# Painting and Calendars



## plenty pets 20 (Jul 8, 2006)

I have been waiting for other rescues and Lynn's Rescue Raffle to be over before announcing the raffle for the L'Claire Painting she did for the 2014 
AMA Rescue Specialty Raffle. I keep upping the date trying to not conflict with the other raffles going on, but think I just have to set the date and hope it all works out now. 
The painting will be raffled on the AMA website and our News letter, so wont be only a SM event. I do hope many from this group will participate and hope someone on here wins it too, since it is a painting of your puppies. 
Kennon won the auction for it at the Specialty and donated it back to us to be raffled again. So L'Claire's painting is working hard for AMA Rescue.
I will remind you all again when its starts. The tickets are going to be $10.00 a piece and hope to run the raffle for three weeks, October 26 to November 15th.
AMA Rescue is also selling calendars for 2015, with some of our cutest 
rescues on it. You can go to the website to see the price etc. 
Thanks for everything this wonderful group does for ALL the rescues.
Edie


----------



## Lacie's Mom (Oct 11, 2006)

If you buy an AMA Rescue Calendar, it will count as a donation toward SM Raffle Tickets -- and if you buy more than one, you can donate the 2nd one as a SM Raffle Prize and still get the benefit of the donation for the tickets. 

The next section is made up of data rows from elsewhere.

(* ===== verification/Trace.v ===== *)
(** * Programs that call other services

    A computation takes the calls made so far, appends those it makes, and
    returns a result: a service may answer in any way, depending on everything
    that was asked before, and the calls are the observable behaviour. *)

From S2P Require Import Prelude.

Section Monad.
Context {Call E : Type}.

Definition Traced (A : Type) : Type := list Call → list Call * result A E.
Definition ret {A} (a : A) : Traced A := λ l, (l, Ok a).
Definition fail {A} (e : E) : Traced A := λ l, (l, Err e).
Definition bind {A B} (m : Traced A) (k : A → Traced B) : Traced B := λ l,
  match m l with
  | (l, Ok a) => k a l
  | (l, Err e) => (l, Err e)
  end.
Definition from_result {A} (r : result A E) : Traced A := λ l, (l, r).

(** One call, and what is made of its answer. *)
Definition call {A} (c : Call) (answer : list Call → result A E) : Traced A := λ l, (l ++ [c], answer l).

Implicit Types l : list Call.

Lemma bind_ok {A B} (m : Traced A) (k : A → Traced B) l l' b :
  bind m k l = (l', Ok b) → ∃ l1 a, m l = (l1, Ok a) ∧ k a l1 = (l', Ok b).
Proof. unfold bind. destruct (m l) as [l1 [a|e]]; naive_solver. Qed.

Lemma bind_run {A B} (m : Traced A) (k : A → Traced B) l l1 a :
  m l = (l1, Ok a) → bind m k l = k a l1.
Proof. unfold bind. by intros ->. Qed.

Lemma bind_err {A B} (m : Traced A) (k : A → Traced B) l l1 e :
  m l = (l1, Err e) → bind m k l = (l1, Err e).
Proof. unfold bind. by intros ->. Qed.

Lemma from_result_ok {A} (r : result A E) l l' a : from_result r l = (l', Ok a) → l' = l ∧ r = Ok a.
Proof. unfold from_result. naive_solver. Qed.

Lemma call_ok {A} c (answer : list Call → result A E) l l' a :
  call c answer l = (l', Ok a) → l' = l ++ [c] ∧ answer l = Ok a.
Proof. unfold call. naive_solver. Qed.

(** Every call of the computation satisfies [P], and so does every error [Q]. *)
Definition calls_only {A} (P : Call → Prop) (Q : E → Prop) (m : Traced A) : Prop :=
  ∀ l, (∃ news, (m l).1 = l ++ news ∧ Forall P news) ∧ ∀ e, (m l).2 = Err e → Q e.

Section CallsOnly.
Context (P : Call → Prop) (Q : E → Prop).

Lemma calls_only_ret {A} (a : A) : calls_only P Q (ret a).
Proof. intros l. split; [|done]. exists []. simpl. by rw app_nil_r. Qed.

Lemma calls_only_fail {A} e : Q e → calls_only P Q (fail e : Traced A).
Proof. intros He l. split; [|by intros ? [= <-]]. exists []. simpl. by rw app_nil_r. Qed.

Lemma calls_only_result {A} (r : result A E) : (∀ e, r = Err e → Q e) → calls_only P Q (from_result r).
Proof. intros He l. split; [|done]. exists []. simpl. by rw app_nil_r. Qed.

Lemma calls_only_call {A} c (answer : list Call → result A E) :
  P c → (∀ l e, answer l = Err e → Q e) → calls_only P Q (call c answer).
Proof. intros Hc He l. split; [|apply He]. exists [c]. split; [done|]. by constructor. Qed.

Lemma calls_only_bind {A B} (m : Traced A) (k : A → Traced B) :
  calls_only P Q m → (∀ a, calls_only P Q (k a)) → calls_only P Q (bind m k).
Proof.
  intros Hm Hk l. unfold bind. destruct (Hm l) as [(news & Hl & Hn) He]. destruct (m l) as [l1 [a|e]]; simpl in *.
  - destruct (Hk a l1) as [(news' & Hl' & Hn') He']. split; [|done].
    exists (news ++ news'). rw Hl' Hl app_assoc. split; [done|]. by apply Forall_app.
  - split; [by exists news|]. intros e' [= <-]. by apply He.
Qed.
End CallsOnly.
End Monad.
Arguments Traced : clear implicits.

Notation "'let!' x := c 'in' k" := (bind c (fun x => k))
  (at level 200, x pattern, c at level 100, k at level 200) : stdpp_scope.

And, Edie, you know I will be buying lots and lots of tickets for Claire's painting.


----------



## plenty pets 20 (Jul 8, 2006)

Thanks Lynn.


----------



## wkomorow (Aug 26, 2011)

Edie, I want to buy some raffle tickets, so let us know when they go on sale.


----------



## The A Team (Dec 1, 2005)

can you show us the picture of it again please???


----------



## lydiatug (Feb 21, 2012)

Will be watching for this !!!!!


----------



## plenty pets 20 (Jul 8, 2006)

I will post again when the raffle starts.
Here is the wonderful painting. I of course wont be buying tickets myself, but this is one I would love to have too.
L'Claire worked very , very hard on this one. It is special.


----------



## Lacie's Mom (Oct 11, 2006)

Now wouldn't that one go nicely with the one I bid on and won in San Diego?!!! Lots of tickets will be bought.


----------



## Snowbody (Jan 3, 2009)

:chili::chili:


----------



## Maglily (Feb 3, 2009)

Wonderful!! another exciting event


----------